# Body Spray



## dragonfly princess (Oct 5, 2007)

where do you buy your Dimethicone? and Cyclomethicone? 

I found Cyclomethicone for about $6.50 a lb, is that good?  But I can't find any Dimethicone


----------



## pepperi27 (Oct 5, 2007)

Wow thats actually cheaper than what I paid! Cyclo runs between 8-10  16oz. Dimethicone is sold @Wholesale supplies


----------



## dragonfly princess (Oct 5, 2007)

I found it at store.scent-works.com


----------



## pepperi27 (Oct 30, 2007)

Is there anything I can add to cyclo with fo to make it less cloudy?? Right now Im mixing 6oz cyclo 1oz rbo 1oz fo. Some scents are amazing and I would love to bottle them but after testing(watching if the scent clouds or not) a few weeks Ive noticed only some cloud.


----------



## Tabitha (Oct 30, 2007)

How about a white spray bottle :wink: ?


----------



## Soapmaker Man (Oct 30, 2007)

That is a good price dragon.  Last I bought was from The Herbarie or Lotion Crafters.  The Herbarie has it for $9 per pound.  I use it in my lotions and creams along with dimethicone sometimes.  

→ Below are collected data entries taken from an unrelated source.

(* ===== verification/VirtioDriver.v ===== *)
(** What the drivers of virtio devices share: a driver works on the memory, the
    cache and the hardware of the rest of the kernel; what a device does to the
    memory and to its registers while the driver waits is a parameter. *)
From S2P Require Import Prelude LibString Klog Memory BlockDevice MMU Bus Virtqueue VirtioMmio Spinlock.

(** [Q] are the driver's own variables. *)
Record driver (Q H D W : Type) : Type := Driver {
  dr_vars : Q;
  dr_mm : mm;
  dr_mmu : mmu;
  dr_virtio : virtio H D W;
  dr_daif : Z
}.
Arguments Driver {Q H D W}.
Arguments dr_vars {Q H D W}.
Arguments dr_mm {Q H D W}.
Arguments dr_mmu {Q H D W}.
Arguments dr_virtio {Q H D W}.
Arguments dr_daif {Q H D W}.

(** What a device does between two looks of the driver: to the memory and to
    the hardware, and the interrupt status if it raises an interrupt. *)
Definition device_turn (D : Type) : Type := mm -> D -> mm * D * option Z.

Section driver.
Context {Q H D W : Type} `{Hardware D}.
Abbreviation state := (driver Q H D W).
Implicit Types s : state.

Definition set_dr_vars v s : state := Driver v (dr_mm s) (dr_mmu s) (dr_virtio s) (dr_daif s).
Definition set_dr_mm v s : state := Driver (dr_vars s) v (dr_mmu s) (dr_virtio s) (dr_daif s).
Definition set_dr_mmu v s : state := Driver (dr_vars s) (dr_mm s) v (dr_virtio s) (dr_daif s).
Definition set_dr_virtio v s : state := Driver (dr_vars s) (dr_mm s) (dr_mmu s) v (dr_daif s).
Definition set_dr_daif v s : state := Driver (dr_vars s) (dr_mm s) (dr_mmu s) (dr_virtio s) v.

Definition dr_var {A} (f : Q -> A) : M state A := gets (fun s => f (dr_vars s)).
Definition dr_assign (f : Q -> Q) : M state unit := modify (fun s => set_dr_vars (f (dr_vars s)) s).
Definition on_transport {A} (m : M (virtio H D W) A) : M state A := zoom dr_virtio set_dr_virtio m.
Definition on_cache {A} (m : M mmu A) : M state A := zoom dr_mmu set_dr_mmu m.
(** An operation on a queue of the driver. *)
Definition with_queue {A} (get : Q -> virtqueue) (put : virtqueue -> Q -> Q) (m : M vio A) : M state A :=
  zoom (fun s => Vio (get (dr_vars s)) (dr_mm s) (dr_mmu s))
    (fun v s => Driver (put (queue v) (dr_vars s)) (v_mm v) (v_mmu v) (dr_virtio s) (dr_daif s)) m.
Definition with_lock {A} (get : Q -> Z) (put : Z -> Q -> Q) (m : M masked_lock A) : M state A :=
  zoom (fun s => MaskedLock (get (dr_vars s)) (dr_daif s)) (fun l s => set_dr_daif (lock_daif l) (set_dr_vars (put (lock_value l) (dr_vars s)) s)) m.

(** The assignments to the fields of [queue.desc[i]]. *)
Definition fill_desc (i addr len : Z) : M vio unit :=
  q <- gets queue;; store 8 (desc_addr (desc q) i) addr;; store 4 (desc_len (desc q) i) len.
Definition mark_desc (i flags : Z) : M vio unit := q <- gets queue;; store 2 (desc_flags (desc q) i) flags.
Definition chain_desc (i next : Z) : M vio unit := q <- gets queue;; store 2 (desc_next (desc q) i) next.
Definition write_desc (i addr len flags next : Z) : M vio unit := fill_desc i addr len;; mark_desc i flags;; chain_desc i next.

(** [device->initialized]; and its slot and interrupt number. *)
Definition is_initialized (device : option Z) : M state bool :=
  match device with
  | None => ret false
  | Some i => d <- on_transport (get_device i);; ret (negb (initialized d =? 0))
  end.

(** The device gets a turn; the interrupt status when it interrupts. *)
Definition give_turn (turn : device_turn D) : M state (option Z) := fun s =>
  let '(m, h, status) := turn (dr_mm s) (bus (dr_virtio s)) in
  Ret status (set_dr_mm m (set_dr_virtio (set_bus h (dr_virtio s)) s)) [].
End driver.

Here: http://www.theherbarie.com/Cyclomethicone-pr-313.html

Paul.... :wink:


----------



## Tabitha (Oct 30, 2007)

What about an aluminum bottle pepper? That way you don't have to worry about the cloudyness & can use any scent you want w/o hesitation.


----------



## pepperi27 (Oct 31, 2007)

Yea I know but I was hoping on not having to spend more money oh well back to the drawing board! LOL


----------



## soapbuddy (Oct 31, 2007)

If you cyclo is cloudy when you add the fo, add more cyclo.

Irena


----------



## pepperi27 (Oct 31, 2007)

Ohh soapbuddy thank you I will test them out today!


----------



## soapbuddy (Oct 31, 2007)

pepperi27 said:
			
		

> Ohh soapbuddy thank you I will test them out today!



You're welcome.  

Irena


----------



## soapbuddy (Nov 6, 2007)

How did it come out?

Irena


----------



## pepperi27 (Nov 6, 2007)

I'm so sorry forgot to write back! I guess they needed more time to clear up and those that didnt even with adding more cyclo didn't clear up so I'm just going to package those in aluminum bottles. Some did clear up but not much its still kinda cloudy but not as bad as before! Thanks guys for your help!


----------



## soapbuddy (Nov 6, 2007)

I'm sorry not all of them cleared up, but aluminum bottles are good for that!  

Irena


----------



## pepperi27 (Nov 6, 2007)

They are perfect and they look so classy too!


----------